Return the records verbatim.

=== Given records ===

(* ===== verification/UserRing.v ===== *)
(** * The user-side rings ([driver/whitebox_user_source.c], [whitebox_user_sink.c])

    The two circular buffers between the file operations and the DMA: the user
    source is filled by [write] and drained by the transmit DMA, the user sink is
    filled by the receive DMA and drained by [read].  The index arithmetic is that
    of the C types: [int] indices, [size_t] counts, [long] sizes, [loff_t]
    offsets. *)

From S2P Require Import Prelude Kernel State.

(** [min] of two [size_t]. *)
Definition min_size (a b : Z) : Z := if a <? b then a else b.

Section user_source.
Context `{!CircMacros}.
Implicit Types (us : whitebox_user_source).

Definition whitebox_user_source_init (order : Z) us : whitebox_user_source :=
  us <| us_order := order |>.

(** Returns the room up to the end of the array, in whole words, and where it
    starts. *)
Definition whitebox_user_source_space_available us : Z * Z :=
  let head := cb_head (us_buf us) in
  let tail := cb_tail (us_buf us) in
  let space := CIRC_SPACE_TO_END head tail (us_buf_size us) &&& ~: 3 in
  let dest := u32 (cb_buf (us_buf us) + head) in
  (u32 space, dest).

Definition whitebox_user_source_produce us (count : Z) : whitebox_user_source :=
  let head := s32 (u32 (cb_head (us_buf us) + count) &&& u32 (us_buf_size us - 4)) in
  us <| us_buf ::= λ b, b <| cb_head := head |> |>
     <| us_off ::= λ o, s64 (o + count) |>.

Definition whitebox_user_source_data_available us : Z * Z :=
  let head := cb_head (us_buf us) in
  let tail := cb_tail (us_buf us) in
  let data := CIRC_CNT_TO_END head tail (us_buf_size us) in
  (u32 data, u32 (cb_buf (us_buf us) + tail)).

Definition whitebox_user_source_data_total us : Z :=
  u32 (CIRC_CNT (cb_head (us_buf us)) (cb_tail (us_buf us)) (us_buf_size us)).

Definition whitebox_user_source_consume us (count : Z) : whitebox_user_source :=
  let tail := s32 (u32 (cb_tail (us_buf us) + count) &&& u32 (us_buf_size us - 4)) in
  us <| us_buf ::= λ b, b <| cb_tail := tail |> |>.
End user_source.

Section user_sink.
Context `{!CircMacros}.
Implicit Types (uk : whitebox_user_sink).

Definition whitebox_user_sink_init (order : Z) uk : whitebox_user_sink :=
  uk <| uk_order := order |>.

Definition whitebox_user_sink_data_available uk : Z * Z :=
  let head := cb_head (uk_buf uk) in
  let tail := cb_tail (uk_buf uk) in
  let data := CIRC_CNT_TO_END head tail (uk_buf_size uk) in
  (u32 data, u32 (cb_buf (uk_buf uk) + tail)).

Definition whitebox_user_sink_data_total uk : Z :=
  u32 (CIRC_CNT (cb_head (uk_buf uk)) (cb_tail (uk_buf uk)) (uk_buf_size uk)).

(** With flow control, a sink above the threshold reports no room and leaves the
    caller's address unset ([None]). *)
Definition whitebox_user_sink_space_available (flow_control threshold : Z) uk
    : Z * option Z :=
  if nz flow_control && (u32 threshold <=? whitebox_user_sink_data_total uk) then (0, None)
  else
    let head := cb_head (uk_buf uk) in
    let tail := cb_tail (uk_buf uk) in
    let space := CIRC_SPACE_TO_END head tail (uk_buf_size uk) in
    (u32 space, Some (u32 (cb_buf (uk_buf uk) + head))).

Definition whitebox_user_sink_produce uk (count : Z) : whitebox_user_sink :=
  let head := s32 (u32 (cb_head (uk_buf uk) + count) &&& u32 (uk_buf_size uk - 4)) in
  uk <| uk_buf ::= λ b, b <| cb_head := head |> |>
     <| uk_off ::= λ o, s64 (o + count) |>.

Definition whitebox_user_sink_consume uk (count : Z) : whitebox_user_sink :=
  let tail := s32 (u32 (cb_tail (uk_buf uk) + count) &&& u32 (uk_buf_size uk - 1)) in
  uk <| uk_buf ::= λ b, b <| cb_tail := tail |> |>.
End user_sink.

(** The operations that reach the kernel, on the device's own rings. *)
Section effects.
Context {W : Type} `{!Kernel W}.

Definition whitebox_user_source_alloc (buf_addr : Z) : M (sys W) Z :=
  order ← get_wb (λ wb, us_order (wb_user_source wb));
  upd_wb (λ wb, wb <| wb_user_source ::= λ us,
    us <| us_buf_size := s32 (k_PAGE_SIZE <<< order) |>
       <| us_buf ::= λ b, b <| cb_buf := buf_addr |> |> |>);;
  if buf_addr =? 0 then mret (- ENOMEM)
  else
    upd_wb (λ wb, wb <| wb_user_source ::= λ us,
      us <| us_buf ::= λ b, b <| cb_head := 0 |> <| cb_tail := 0 |> |> |>);;
    mret 0.

Definition whitebox_user_source_free : M (sys W) () := mret tt.

(** The copy is skipped when the process has mapped the ring. *)
Definition unless_mapped (copy : W → Z * W) : M (sys W) bool :=
  mapped ← get_wb wb_mapped;
  if nz mapped then mret false else left_over ← call copy; mret (nz left_over).

(** Copies from the user unless the ring itself is mapped into the process. *)
Definition whitebox_user_source_work (src src_count dest dest_count : Z) : M (sys W) Z :=
  let count := min_size src_count dest_count in
  failed ← unless_mapped (k_copy_from_user dest src count);
  mret (if negb failed then s32 count else - EFAULT).

Definition whitebox_user_sink_alloc (buf_addr : Z) : M (sys W) Z :=
  order ← get_wb (λ wb, uk_order (wb_user_sink wb));
  upd_wb (λ wb, wb <| wb_user_sink ::= λ uk,
    uk <| uk_buf_size := s32 (k_PAGE_SIZE <<< order) |>
       <| uk_buf ::= λ b, b <| cb_buf := buf_addr |> |> |>);;
  if buf_addr =? 0 then mret (- ENOMEM)
  else
    upd_wb (λ wb, wb <| wb_user_sink ::= λ uk,
      uk <| uk_buf ::= λ b, b <| cb_head := 0 |> <| cb_tail := 0 |> |> |>);;
    mret 0.

Definition whitebox_user_sink_free : M (sys W) () := mret ().

Definition whitebox_user_sink_work (src src_count dest dest_count : Z) : M (sys W) Z :=
  let count := min_size src_count dest_count in
  failed ← unless_mapped (k_copy_to_user dest src count);
  mret (if negb failed then s32 count else - EFAULT).
End effects.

===

* **Finished task**:
(* ===== verification/UserRing.v ===== *)
(** * The user-side rings ([driver/whitebox_user_source.c], [whitebox_user_sink.c])

    The two circular buffers between the file operations and the DMA: the user
    source is filled by [write] and drained by the transmit DMA, the user sink is
    filled by the receive DMA and drained by [read].  The index arithmetic is that
    of the C types: [int] indices, [size_t] counts, [long] sizes, [loff_t]
    offsets. *)

From S2P Require Import Prelude Kernel State.

(** [min] of two [size_t]. *)
Definition min_size (a b : Z) : Z := if a <? b then a else b.

Section user_source.
Context `{!CircMacros}.
Implicit Types (us : whitebox_user_source).

Definition whitebox_user_source_init (order : Z) us : whitebox_user_source :=
  us <| us_order := order |>.

(** Returns the room up to the end of the array, in whole words, and where it
    starts. *)
Definition whitebox_user_source_space_available us : Z * Z :=
  let head := cb_head (us_buf us) in
  let tail := cb_tail (us_buf us) in
  let space := CIRC_SPACE_TO_END head tail (us_buf_size us) &&& ~: 3 in
  let dest := u32 (cb_buf (us_buf us) + head) in
  (u32 space, dest).

Definition whitebox_user_source_produce us (count : Z) : whitebox_user_source :=
  let head := s32 (u32 (cb_head (us_buf us) + count) &&& u32 (us_buf_size us - 4)) in
  us <| us_buf ::= λ b, b <| cb_head := head |> |>
     <| us_off ::= λ o, s64 (o + count) |>.

Definition whitebox_user_source_data_available us : Z * Z :=
  let head := cb_head (us_buf us) in
  let tail := cb_tail (us_buf us) in
  let data := CIRC_CNT_TO_END head tail (us_buf_size us) in
  (u32 data, u32 (cb_buf (us_buf us) + tail)).

Definition whitebox_user_source_data_total us : Z :=
  u32 (CIRC_CNT (cb_head (us_buf us)) (cb_tail (us_buf us)) (us_buf_size us)).

Definition whitebox_user_source_consume us (count : Z) : whitebox_user_source :=
  let tail := s32 (u32 (cb_tail (us_buf us) + count) &&& u32 (us_buf_size us - 4)) in
  us <| us_buf ::= λ b, b <| cb_tail := tail |> |>.
End user_source.

Section user_sink.
Context `{!CircMacros}.
Implicit Types (uk : whitebox_user_sink).

Definition whitebox_user_sink_init (order : Z) uk : whitebox_user_sink :=
  uk <| uk_order := order |>.

Definition whitebox_user_sink_data_available uk : Z * Z :=
  let head := cb_head (uk_buf uk) in
  let tail := cb_tail (uk_buf uk) in
  let data := CIRC_CNT_TO_END head tail (uk_buf_size uk) in
  (u32 data, u32 (cb_buf (uk_buf uk) + tail)).

Definition whitebox_user_sink_data_total uk : Z :=
  u32 (CIRC_CNT (cb_head (uk_buf uk)) (cb_tail (uk_buf uk)) (uk_buf_size uk)).

(** With flow control, a sink above the threshold reports no room and leaves the
    caller's address unset ([None]). *)
Definition whitebox_user_sink_space_available (flow_control threshold : Z) uk
    : Z * option Z :=
  if nz flow_control && (u32 threshold <=? whitebox_user_sink_data_total uk) then (0, None)
  else
    let head := cb_head (uk_buf uk) in
    let tail := cb_tail (uk_buf uk) in
    let space := CIRC_SPACE_TO_END head tail (uk_buf_size uk) in
    (u32 space, Some (u32 (cb_buf (uk_buf uk) + head))).

Definition whitebox_user_sink_produce uk (count : Z) : whitebox_user_sink :=
  let head := s32 (u32 (cb_head (uk_buf uk) + count) &&& u32 (uk_buf_size uk - 4)) in
  uk <| uk_buf ::= λ b, b <| cb_head := head |> |>
     <| uk_off ::= λ o, s64 (o + count) |>.

Definition whitebox_user_sink_consume uk (count : Z) : whitebox_user_sink :=
  let tail := s32 (u32 (cb_tail (uk_buf uk) + count) &&& u32 (uk_buf_size uk - 1)) in
  uk <| uk_buf ::= λ b, b <| cb_tail := tail |> |>.
End user_sink.

(** The operations that reach the kernel, on the device's own rings. *)
Section effects.
Context {W : Type} `{!Kernel W}.

Definition whitebox_user_source_alloc (buf_addr : Z) : M (sys W) Z :=
  order ← get_wb (λ wb, us_order (wb_user_source wb));
  upd_wb (λ wb, wb <| wb_user_source ::= λ us,
    us <| us_buf_size := s32 (k_PAGE_SIZE <<< order) |>
       <| us_buf ::= λ b, b <| cb_buf := buf_addr |> |> |>);;
  if buf_addr =? 0 then mret (- ENOMEM)
  else
    upd_wb (λ wb, wb <| wb_user_source ::= λ us,
      us <| us_buf ::= λ b, b <| cb_head := 0 |> <| cb_tail := 0 |> |> |>);;
    mret 0.

Definition whitebox_user_source_free : M (sys W) () := mret tt.

(** The copy is skipped when the process has mapped the ring. *)
Definition unless_mapped (copy : W → Z * W) : M (sys W) bool :=
  mapped ← get_wb wb_mapped;
  if nz mapped then mret false else left_over ← call copy; mret (nz left_over).

(** Copies from the user unless the ring itself is mapped into the process. *)
Definition whitebox_user_source_work (src src_count dest dest_count : Z) : M (sys W) Z :=
  let count := min_size src_count dest_count in
  failed ← unless_mapped (k_copy_from_user dest src count);
  mret (if negb failed then s32 count else - EFAULT).

Definition whitebox_user_sink_alloc (buf_addr : Z) : M (sys W) Z :=
  order ← get_wb (λ wb, uk_order (wb_user_sink wb));
  upd_wb (λ wb, wb <| wb_user_sink ::= λ uk,
    uk <| uk_buf_size := s32 (k_PAGE_SIZE <<< order) |>
       <| uk_buf ::= λ b, b <| cb_buf := buf_addr |> |> |>);;
  if buf_addr =? 0 then mret (- ENOMEM)
  else
    upd_wb (λ wb, wb <| wb_user_sink ::= λ uk,
      uk <| uk_buf ::= λ b, b <| cb_head := 0 |> <| cb_tail := 0 |> |> |>);;
    mret 0.

Definition whitebox_user_sink_free : M (sys W) () := mret ().

Definition whitebox_user_sink_work (src src_count dest dest_count : Z) : M (sys W) Z :=
  let count := min_size src_count dest_count in
  failed ← unless_mapped (k_copy_to_user dest src count);
  mret (if negb failed then s32 count else - EFAULT).
End effects.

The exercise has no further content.